(* ===== verification/KvMap.v ===== *)
(** A map of the key-value store: src/kv/untyped_map.h, version_v.h and
    untyped_change_set.h.

    A map keeps the roll of its local commits, oldest first, each with the
    whole state at that version; transactions read one of these states through a
    change set and commit by appending to the roll.  A [State] (champ::Map or
    rb::Map) is a finite map.  [std::map] iterations whose result does not depend
    on the order run over [map_to_list]. *)

From S2P Require Import Prelude Serialized.

Abbreviation Key := bytes.
Abbreviation Value := bytes.

Definition NoVersion : Z := 0.

(** Conversion to [DeletableVersion]. *)
Definition i64 (z : Z) : Z := (z + 2 ^ 63) `mod` 2 ^ 64 - 2 ^ 63.

Definition is_deleted (version : Z) : bool := version <? 0.

Record VersionV := MkVersionV { version : Z; read_version : Z; value : Value }.

Abbreviation KvState := (gmap Key VersionV).

(** A write set: a value, or [None] for a removal. *)
Abbreviation Write := (gmap Key (option Value)).

(** ** Change sets *)

Record ChangeSet := MkChangeSet {
  cs_rollback_counter : Z;
  cs_state : KvState;
  cs_committed : KvState;
  cs_start_version : Z;
  cs_read_version : Z;
  cs_reads : gmap Key (Z * Z);
  cs_writes : Write
}.
#[export] Instance eta_ChangeSet : Settable ChangeSet := fun r =>
  MkChangeSet (cs_rollback_counter r) (cs_state r) (cs_committed r) (cs_start_version r)
    (cs_read_version r) (cs_reads r) (cs_writes r).

Definition new_change_set (rollbacks : Z) (current_state committed_state : KvState)
    (current_version : Z) : ChangeSet :=
  MkChangeSet rollbacks current_state committed_state current_version NoVersion ∅ ∅.

Definition is_empty {A} (w : gmap Key A) : bool := bool_decide (w = ∅).

Definition has_writes (cs : ChangeSet) : bool := negb (is_empty (cs_writes cs)).

(** ** The roll *)

Record LocalCommit := MkLocalCommit { lc_version : Z; lc_state : KvState; lc_writes : Write }.

(** [roll.commits], [roll.rollback_counter], the presence of the hooks, and
    [commit_deltas]. The list of recycled nodes has no effect on the contents. *)
Record Map := MkMap {
  commits : list LocalCommit;
  rollback_counter : Z;
  global_hook : bool;
  hook : bool;
  commit_deltas : list (Z * Write)
}.
#[export] Instance eta_Map : Settable Map := fun r =>
  MkMap (commits r) (rollback_counter r) (global_hook r) (hook r) (commit_deltas r).

Definition initial_commits : list LocalCommit := [MkLocalCommit 0 ∅ ∅].

Definition new_map : Map := MkMap initial_commits 0 false false [].

(** The last entry committed at or before a version: the search from the tail
    of [create_change_set] and [snapshot]. *)
Fixpoint find_commit (v : Z) (l : list LocalCommit) : option LocalCommit :=
  match l with
  | [] => None
  | c :: l =>
      match find_commit v l with
      | Some c' => Some c'
      | None => if lc_version c <=? v then Some c else None
      end
  end.

Definition create_change_set (m : Map) (v : Z) : option ChangeSet :=
  match head (commits m), find_commit v (commits m) with
  | Some h, Some c =>
      Some (new_change_set (rollback_counter m) (lc_state c) (lc_state h) (lc_version c))
  | _, _ => None
  end.

(** The state and version a snapshot at [v] holds. *)
Definition snapshot (m : Map) (v : Z) : option (Z * KvState) :=
  match find_commit v (commits m) with
  | Some c => Some (lc_version c, lc_state c)
  | None => c ← head (commits m); Some (lc_version c, lc_state c)
  end.

(** ** [HandleCommitter] *)

(** One iteration of the loop over the read set. *)
Definition read_valid (current : KvState) (track : bool) (r : Key * (Z * Z)) : bool :=
  let '(k, (v, rv)) := r in
  match current !! k with
  | None => v =? NoVersion
  | Some found =>
      negb (v =? NoVersion) && (v =? version found) && (negb track || (rv =? read_version found))
  end.

Definition prepare (m : Map) (cs : ChangeSet) (track : bool) : bool :=
  if is_empty (cs_writes cs) then true
  else if negb (cs_rollback_counter cs =? rollback_counter m) then false
  else
    match last (commits m) with
    | None => false
    | Some current =>
        if negb (cs_read_version cs =? NoVersion) && negb (cs_read_version cs =? lc_version current)
        then false
        else forallb (read_valid (lc_state current) track) (map_to_list (cs_reads cs))
    end.

(** One iteration of the loop over the write set: the new state, and whether
    it has changed. *)
Definition apply_write (v : Z) (acc : KvState * bool) (w : Key * option Value) : KvState * bool :=
  let '(st, changes) := acc in
  let '(k, o) := w in
  match o with
  | Some x => (<[k := MkVersionV (i64 v) v x]> st, true)
  | None =>
      match st !! k with
      | Some _ => (<[k := MkVersionV (- i64 v) v []]> st, true)
      | None => (st, changes)
      end
  end.

(** The read versions of the keys that were read. *)
Definition mark_read (v : Z) (st : KvState) (r : Key * (Z * Z)) : KvState :=
  match st !! fst r with
  | Some x => <[fst r := MkVersionV (version x) v (value x)]> st
  | None => st
  end.

(** Returns [commit_version]. *)
Definition commit (cs : ChangeSet) (v : Z) (track : bool) : ST Map Z :=
  if is_empty (cs_writes cs) && negb track then mret (cs_start_version cs)
  else
    m ← get;
    match last (commits m) with
    | None => throw UndefinedBehaviour
    | Some current =>
        let st := lc_state current in
        let st := if track then foldl (mark_read v) st (map_to_list (cs_reads cs)) else st in
        if track && is_empty (cs_writes cs) then
          commits <~ commits m ++ [MkLocalCommit (cs_start_version cs) st (cs_writes cs)];;
          mret (cs_start_version cs)
        else
          let '(st, changes) := foldl (apply_write v) (st, false) (map_to_list (cs_writes cs)) in
          (if (changes : bool) then commits <~ commits m ++ [MkLocalCommit v st (cs_writes cs)]
           else skip);;
          mret v
    end.

(** ** [SnapshotHandleCommitter] *)

Definition snapshot_writes (st : KvState) : Write :=
  (fun x => if is_deleted (version x) then None else Some (value x)) <$> st.

Definition commit_snapshot (st : KvState) (v : Z) : ST Map unit :=
  modify (fun m => m <| commits := [MkLocalCommit v st
      (if hook m || global_hook m then snapshot_writes st else ∅)] |>
    <| rollback_counter := u64 (rollback_counter m + 1) |>).

(** ** Compaction and rollback *)

(** [commit_deltas.emplace_back(r->version, std::move(r->writes))]. *)
Definition move_writes (c : LocalCommit) : LocalCommit := MkLocalCommit (lc_version c) (lc_state c) ∅.

Fixpoint compact_commits (has_hook : bool) (v : Z) (l : list LocalCommit) :
    list LocalCommit * list (Z * Write) :=
  match l with
  | r :: ((next :: _) as rest) =>
      if lc_version r =? v then
        if has_hook then (move_writes r :: rest, [(lc_version r, lc_writes r)]) else (l, [])
      else
        let moved := has_hook && negb (is_empty (lc_writes r)) in
        let delta := if moved then [(lc_version r, lc_writes r)] else [] in
        if v <? lc_version next then ((if moved then move_writes r else r) :: rest, delta)
        else let '(l', deltas) := compact_commits has_hook v rest in (l', delta ++ deltas)
  | [r] =>
      if has_hook && negb (is_empty (lc_writes r))
      then ([move_writes r], [(lc_version r, lc_writes r)]) else (l, [])
  | [] => ([], [])
  end.

Definition compact (v : Z) : ST Map unit :=
  modify (fun m =>
    let '(l, deltas) := compact_commits (global_hook m) v (commits m) in
    m <| commits := l |> <| commit_deltas := commit_deltas m ++ deltas |>).

(** Returns the calls of the global hook. *)
Definition post_compact : ST Map (list (Z * Write)) :=
  m ← get;
  commit_deltas <~ [];;
  mret (if global_hook m then commit_deltas m else []).

(** The loop from the tail, on the reversed roll; the oldest entry stays. *)
Fixpoint pop_tail_above (v : Z) (l : list LocalCommit) : list LocalCommit :=
  match l with
  | r :: ((_ :: _) as rest) => if lc_version r <=? v then l else pop_tail_above v rest
  | _ => l
  end.

Definition rollback_commits (v : Z) (l : list LocalCommit) : list LocalCommit :=
  reverse (pop_tail_above v (reverse l)).

Definition rollback (v : Z) : ST Map unit :=
  modify (fun m =>
    let l := rollback_commits v (commits m) in
    let advance := negb (length l =? length (commits m))%nat in
    m <| commits := l |>
      <| rollback_counter :=
           if advance then u64 (rollback_counter m + 1) else rollback_counter m |>).

Definition clear : ST Map unit :=
  modify (fun m => m <| commits := initial_commits |> <| rollback_counter := 0 |>).

(** [swap] exchanges the rolls of two maps. *)
Definition swap (m1 m2 : Map) : Map * Map :=
  (m1 <| commits := commits m2 |> <| rollback_counter := rollback_counter m2 |>,
   m2 <| commits := commits m1 |> <| rollback_counter := rollback_counter m1 |>).

(** [operator==], for maps of the same name. *)
Definition eqb_map (m1 m2 : Map) : bool :=
  match last (commits m1), last (commits m2) with
  | Some c1, Some c2 =>
      (lc_version c1 =? lc_version c2) &&
      forallb (fun '(k, x) =>
        match lc_state c2 !! k with
        | Some y => (version y =? version x) && bool_decide (value y = value x)
        | None => false
        end) (map_to_list (lc_state c1)) &&
      (size (lc_state c1) =? size (lc_state c2))%nat
  | _, _ => false
  end.

(** What [trigger_map_hook] passes to the hook, if it calls it. *)
Definition trigger_map_hook (m : Map) (v : Z) (writes : Write) : option (Z * Write) :=
  if hook m && negb (is_empty writes) then Some (v, writes) else None.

++++++++++++++++++++

» **Try it**:
Output only an exact transcription of the lines above from the one with "MkChangeSet rollbacks current_state" up to and including the one with "(** One iteration of the loop over the read".

» **Response to this exercise**:
  MkChangeSet rollbacks current_state committed_state current_version NoVersion ∅ ∅.

Definition is_empty {A} (w : gmap Key A) : bool := bool_decide (w = ∅).

Definition has_writes (cs : ChangeSet) : bool := negb (is_empty (cs_writes cs)).

(** ** The roll *)

Record LocalCommit := MkLocalCommit { lc_version : Z; lc_state : KvState; lc_writes : Write }.

(** [roll.commits], [roll.rollback_counter], the presence of the hooks, and
    [commit_deltas]. The list of recycled nodes has no effect on the contents. *)
Record Map := MkMap {
  commits : list LocalCommit;
  rollback_counter : Z;
  global_hook : bool;
  hook : bool;
  commit_deltas : list (Z * Write)
}.
#[export] Instance eta_Map : Settable Map := fun r =>
  MkMap (commits r) (rollback_counter r) (global_hook r) (hook r) (commit_deltas r).

Definition initial_commits : list LocalCommit := [MkLocalCommit 0 ∅ ∅].

Definition new_map : Map := MkMap initial_commits 0 false false [].

(** The last entry committed at or before a version: the search from the tail
    of [create_change_set] and [snapshot]. *)
Fixpoint find_commit (v : Z) (l : list LocalCommit) : option LocalCommit :=
  match l with
  | [] => None
  | c :: l =>
      match find_commit v l with
      | Some c' => Some c'
      | None => if lc_version c <=? v then Some c else None
      end
  end.

Definition create_change_set (m : Map) (v : Z) : option ChangeSet :=
  match head (commits m), find_commit v (commits m) with
  | Some h, Some c =>
      Some (new_change_set (rollback_counter m) (lc_state c) (lc_state h) (lc_version c))
  | _, _ => None
  end.

(** The state and version a snapshot at [v] holds. *)
Definition snapshot (m : Map) (v : Z) : option (Z * KvState) :=
  match find_commit v (commits m) with
  | Some c => Some (lc_version c, lc_state c)
  | None => c ← head (commits m); Some (lc_version c, lc_state c)
  end.

(** ** [HandleCommitter] *)

(** One iteration of the loop over the read set. *)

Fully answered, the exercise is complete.